His research in Harmonic radar intersects with topics in Dance, Waggle dance and Artificial intelligence. His Orientation research includes elements of Remote sensing, Remote sensing and Sensory cue. Don R. Reynolds focuses mostly in the field of Butterfly, narrowing it down to topics relating to Biological dispersal and, in certain cases, Transponder, Noctuidae, Atmospheric sciences and Irradiance.
His primary areas of study are Ecology, Insect migration, Nocturnal, Altitude and Atmospheric sciences. His Ecology study incorporates themes from Biological dispersal and Harmonic radar. His Insect migration study which covers Latitude that intersects with Ephemeral key.
As part of the same scientific family, he usually focuses on Nocturnal, concentrating on Layering and intersecting with Wind speed. His study in Altitude is interdisciplinary in nature, drawing from both Fauna, Remote sensing and Seasonality. His studies deal with areas such as Lidar, Atmosphere, Meteorology and Convective Boundary Layer as well as Atmospheric sciences.

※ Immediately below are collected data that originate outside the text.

(** The two verifiers of an update hash the messages of both paths. *)
Lemma update_feed_all_history proof : forall p ho hn ro rn bo bn (hs : H) x,
  x ∈ history hs ++ path_messages p ho proof ++ path_messages p hn proof ->
  x ∈ history (snd (update_feed_all
    (mkUpdateVerifier (mkInclusionVerifier ho (Z.of_nat p) ro bo) (mkInclusionVerifier hn (Z.of_nat p) rn bn))
    hs proof)).
Proof.
  induction proof as [|s proof IH]; intros p ho hn ro rn bo bn hs x; cbn [update_feed_all]; [set_solver|].
  unfold update_feed. cbn [old_verifier new_verifier].
  destruct (inclusion_feed_history p ho ro bo hs s) as (b1 & h1 & E1 & Hh1). rewrite E1.
  destruct (inclusion_feed_history p hn rn bn h1 s) as (b2 & h2 & E2 & Hh2). rewrite E2.
  cbn [path_messages] in *. destruct (Nat.eqb_spec p 0) as [->|Hp]; intros Hx.
  - apply (IH 0%nat). rewrite Hh2, Hh1. set_solver.
  - apply IH. rewrite Hh2, Hh1. set_solver.
Qed.

(** ** Soundness relative to the messages hashed *)

Lemma root_from_collision_free leaves t p h proof :
  tree_ok leaves t -> Forall hash_ok leaves -> Forall hash_ok proof -> hash_ok h ->
  (p < 2 * length leaves - 1)%nat -> root_from p h proof = Some (at_ t 0) ->
  collision_free (path_messages p h proof ++ (node_message t <$> seq 0 (length leaves - 1))) ->
  h = at_ t p /\ proof = siblings p t p.
Proof.
  intros Ht Hf. revert p h; induction proof as [|s proof IH]; intros p h Hpr Hh Hp; cbn [root_from path_messages].
  { destruct (Nat.eqb_spec p 0) as [->|]; [|done]. by intros [= ->]. }
  destruct (Nat.eqb_spec p 0) as [->|Hne]; [done|]. intros Hr Hc. apply Forall_cons in Hpr as [Hs Hpr].
  pose proof (parent_lt p ltac:(lia)) as Hlt. set (x := step_message p h s) in *.
  replace (if Nat.even p then node s h else node h s) with (hash x) in Hr
    by (subst x; unfold step_message; by destruct (Nat.even p)).
  assert (parent p < length leaves - 1)%nat as Hq by (destruct (parent_cases p); lia).
  destruct (IH (parent p) (hash x)) as [Hm Hpf]; [done|apply hash_length|lia|done|..].
  { eapply collision_free_sub; [|exact Hc]. set_solver. }
  assert (x = node_message t (parent p)) as Em.
  { apply Hc; [left|apply elem_of_app; right; apply list_elem_of_fmap; exists (parent p); split; [done|apply elem_of_seq; lia]|].
    rewrite Hm. by rewrite (tk_nodes _ _ Ht _ Hq). }
  pose proof (tree_hash_ok _ _ (2 * parent p + 1)%nat Ht Hf ltac:(lia)) as Hc1.
  pose proof (tree_hash_ok _ _ (2 * parent p + 2)%nat Ht Hf ltac:(lia)) as Hc2.
  assert (siblings p t p = at_ t (sibling p) :: siblings (parent p) t (parent p)) as Es.
  { destruct p as [|p']; [lia|]. cbn [siblings]. rewrite (proj2 (Nat.ltb_lt _ _)) by lia. f_equal.
    apply siblings_fuel; lia. }
  rewrite Es, Hpf. apply (f_equal tail) in Em. unfold x, step_message, node_message in Em. cbn [tail] in Em.
  cbv beta in Hs, Hh, Hc1, Hc2.
  destruct (parent_cases p) as [(Ep & Ee & Esb)|(Ep & Ee & Esb)]; [lia|..]; rewrite Ee in Em; rewrite Esb;
    apply app_inj_length in Em as [E1 E2]; try congruence; (split; [rewrite Ep|]; congruence).
Qed.

(** ** The messages of an updated accumulator *)

Lemma anc_dec a p : anc a p \/ ~ anc a p.
Proof.
  induction p as [p IH] using lt_wf_ind. destruct (decide (p = 0)%nat) as [->|Hp].
  { right. intros Ha. apply anc_le in Ha. lia. }
  destruct (decide (a = parent p)) as [->|Hne]; [left; apply anc_parent; lia|].
  destruct (IH (parent p)) as [Ha|Ha]; [apply parent_lt; lia|left; apply anc_step; [lia|done]|].
  right. intros Hc. inversion Hc; subst; done.
Qed.
Lemma anc_up a p : anc a p -> (0 < a)%nat -> anc (parent a) p.
Proof.
  induction 1 as [p Hp|a p Hp Ha IH]; intros Hgt; apply anc_step; auto. by apply anc_parent.
Qed.
Lemma parent_children j i : (j = 2 * i + 1 \/ j = 2 * i + 2)%nat -> parent j = i /\ (0 < j)%nat.
Proof. intros Hj. destruct (parent_cases j) as [(E & _)|(E & _)]; lia. Qed.

Lemma path_covers leaves t i p :
  tree_ok leaves t -> (p < 2 * length leaves - 1)%nat -> anc i p ->
  node_message t i ∈ path_messages p (at_ t p) (siblings p t p).
Proof.
  intros Ht Hp Ha. revert Hp. induction Ha as [p Hgt|i p Hgt Ha IH]; intros Hp.
  all: assert (siblings p t p = at_ t (sibling p) :: siblings (parent p) t (parent p)) as Es
    by (destruct p as [|p']; [lia|]; cbn [siblings]; rewrite (proj2 (Nat.ltb_lt _ _)) by lia;
        f_equal; apply siblings_fuel; pose proof (parent_lt (S p') ltac:(lia)); lia).
  all: assert (step_message p (at_ t p) (at_ t (sibling p)) = node_message t (parent p)) as Em
    by (unfold step_message, node_message; destruct (parent_cases p) as [(Ep & -> & ->)|(Ep & -> & ->)]; [lia|..];
        by rewrite <- Ep).
  all: rewrite Es; cbn [path_messages]; rewrite (proj2 (Nat.eqb_neq _ _)), Em by lia.
  - left.
  - right. pose proof (parent_lt p Hgt). replace (hash (node_message t (parent p))) with (at_ t (parent p)); [apply IH; lia|].
    apply (tk_nodes _ _ Ht). destruct (parent_cases p); lia.
Qed.

Lemma acc_update m i v :
  acc_ok m -> (i < length (data m))%nat ->
  let p := (length (data m) - 1 + i)%nat in
  exists m', data m' = <[i := v]> (data m) /\ acc_ok m' /\
    siblings p (tree m') p = siblings p (tree m) p /\
    acc_messages m' ⊆ (0 :: v) :: path_messages p (leaf v) (siblings p (tree m) p) ++ acc_messages m.
Proof.
  intros [Hv Ht] Hi p. destruct (update_tree _ _ i (leaf v) Ht) as (t' & _ & Ht' & Hfr); [by rewrite length_fmap|].
  rewrite length_fmap in Hfr. fold p in Hfr.
  assert (siblings p t' p = siblings p (tree m) p) as Hsib by by apply siblings_frame.
  exists (mkMerkleAccumulator (<[i := v]> (data m)) t'). split; [done|]. split; [|split; [done|]].
  { split; cbn; [by rewrite length_insert|]. by rewrite list_fmap_insert. }
  assert (at_ t' p = leaf v) as Hp.
  { pose proof (tk_leaves _ _ Ht' i) as Hl. rewrite length_insert, length_fmap in Hl. fold p in Hl.
    rewrite Hl by done. apply at_insert_eq. by rewrite length_fmap. }
  intros x [Hx|Hx]%elem_of_app; apply list_elem_of_fmap in Hx as (y & -> & Hy); cbn [data tree] in *.
  - rewrite length_insert in Hy. apply elem_of_seq in Hy. right. apply elem_of_app.
    destruct (anc_dec y p) as [Ha|Ha].
    + left. rewrite <- Hp, <- Hsib. eapply path_covers; [exact Ht'| |done].
      rewrite length_insert, length_fmap. lia.
    + right. replace (node_message t' y) with (node_message (tree m) y); [by apply node_message_in; lia|].
      unfold node_message.
      assert (forall j, (j = 2 * y + 1 \/ j = 2 * y + 2)%nat -> at_ (tree m) j = at_ t' j) as Hch.
      { intros j [Hj Hgt]%parent_children. symmetry. apply Hfr.
        - intros Hc. apply Ha. rewrite <- Hj. by apply anc_up.
        - intros ->. apply Ha. rewrite <- Hj. by apply anc_parent. }
      by rewrite !Hch by lia.
  - apply list_elem_of_lookup in Hy as [j Hj]. destruct (decide (i = j)) as [->|Hne].
    + rewrite list_lookup_insert_eq in Hj by done. injection Hj as ->. left.
    + rewrite list_lookup_insert_ne in Hj by done. right. apply elem_of_app. right. by eapply leaf_message_in.
Qed.

(** ** What an accepted proof shows, from any state of the hasher *)

Lemma begin_root_from root proof vh i n (hs : H) :
  index_ok i n ->
  verified (fst (inclusion_feed_all (begin_inclusion_proof root vh i n) hs proof)) =
    bool_decide (root_from (Z.to_nat n - 1 + Z.to_nat i) vh proof = Some root).
Proof.
  intros Hi. rewrite <- verify_inclusion_root_from by done. unfold verify_inclusion_proof.
  by rewrite (inclusion_feed_all_indep _ hs hasher_new).
Qed.
Lemma begin_history root proof vh i n (hs : H) :
  index_ok i n ->
  history (snd (inclusion_feed_all (begin_inclusion_proof root vh i n) hs proof)) =
    history hs ++ path_messages (Z.to_nat n - 1 + Z.to_nat i) vh proof.
Proof. intros Hi. unfold begin_inclusion_proof. rewrite (begin_pos _ _ Hi). apply inclusion_feed_all_history. Qed.

(** An accepted inclusion proof is the proof of the element at the index, when no two of
    the messages hashed collide. *)
Lemma verified_sound m i proof v (hs : H) root (L : list (list Z)) :
  acc_ok m -> index_ok (Z.of_nat i) (Z.of_nat (length (data m))) -> root = at_ (tree m) 0 ->
  Forall hash_ok proof ->
  verified (fst (inclusion_feed_all
    (begin_inclusion_proof root (leaf v) (Z.of_nat i) (Z.of_nat (length (data m)))) hs proof)) = true ->
  path_messages (length (data m) - 1 + i) (leaf v) proof ⊆ L -> 0 :: v ∈ L -> acc_messages m ⊆ L ->
  collision_free L ->
  data m !! i = Some v /\ proof = siblings (length (data m) - 1 + i) (tree m) (length (data m) - 1 + i).
Proof.
  intros [Hv Ht] Hi -> Hp. rewrite (begin_root_from _ _ _ _ _ hs Hi), !Nat2Z.id.
  intros Hr%bool_decide_eq_true Hpath Hin Hacc Hc. destruct Hi as [Hi _].
  destruct (root_from_collision_free _ _ (length (data m) - 1 + i) _ _ Ht (leaves_hash_ok _) Hp (hash_length (0 :: v))
    ltac:(rewrite length_fmap; lia) Hr) as [Hl Hs].
  { rewrite length_fmap. eapply collision_free_sub; [|exact Hc]. unfold acc_messages in Hacc. set_solver. }
  split; [|done]. destruct (lookup_lt_is_Some_2 (data m) i) as [d Hd]; [lia|]. rewrite Hd. f_equal.
  pose proof (tk_leaves _ _ Ht i) as Hl'. rewrite length_fmap in Hl'. rewrite Hl', (leaf_at _ _ _ Hd) in Hl by lia.
  enough (0 :: v = 0 :: d) by congruence. apply Hc; [done| |done]. by apply Hacc, (leaf_message_in _ i).
Qed.
End history.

His scientific interests lie mostly in Ecology, Insect migration, Nocturnal, Altitude and Threatened species. His research in Ecology, Ecosystem services, Fauna, Agriculture and Animal migration are components of Ecology. His Insect migration research includes themes of PEST analysis, Range, Physical geography and Predation.
The various areas that he examines in his Range study include Animal ecology, Monarch butterfly and Bogong moth. Flight altitude, Sunset, Effects of high altitude on humans and Diel vertical migration is closely connected to Insect in his research, which is encompassed under the umbrella topic of Physical geography. His studies in Threatened species integrate themes in fields like Flyway, Ancillary data, Environmental resource management and Harmonic radar.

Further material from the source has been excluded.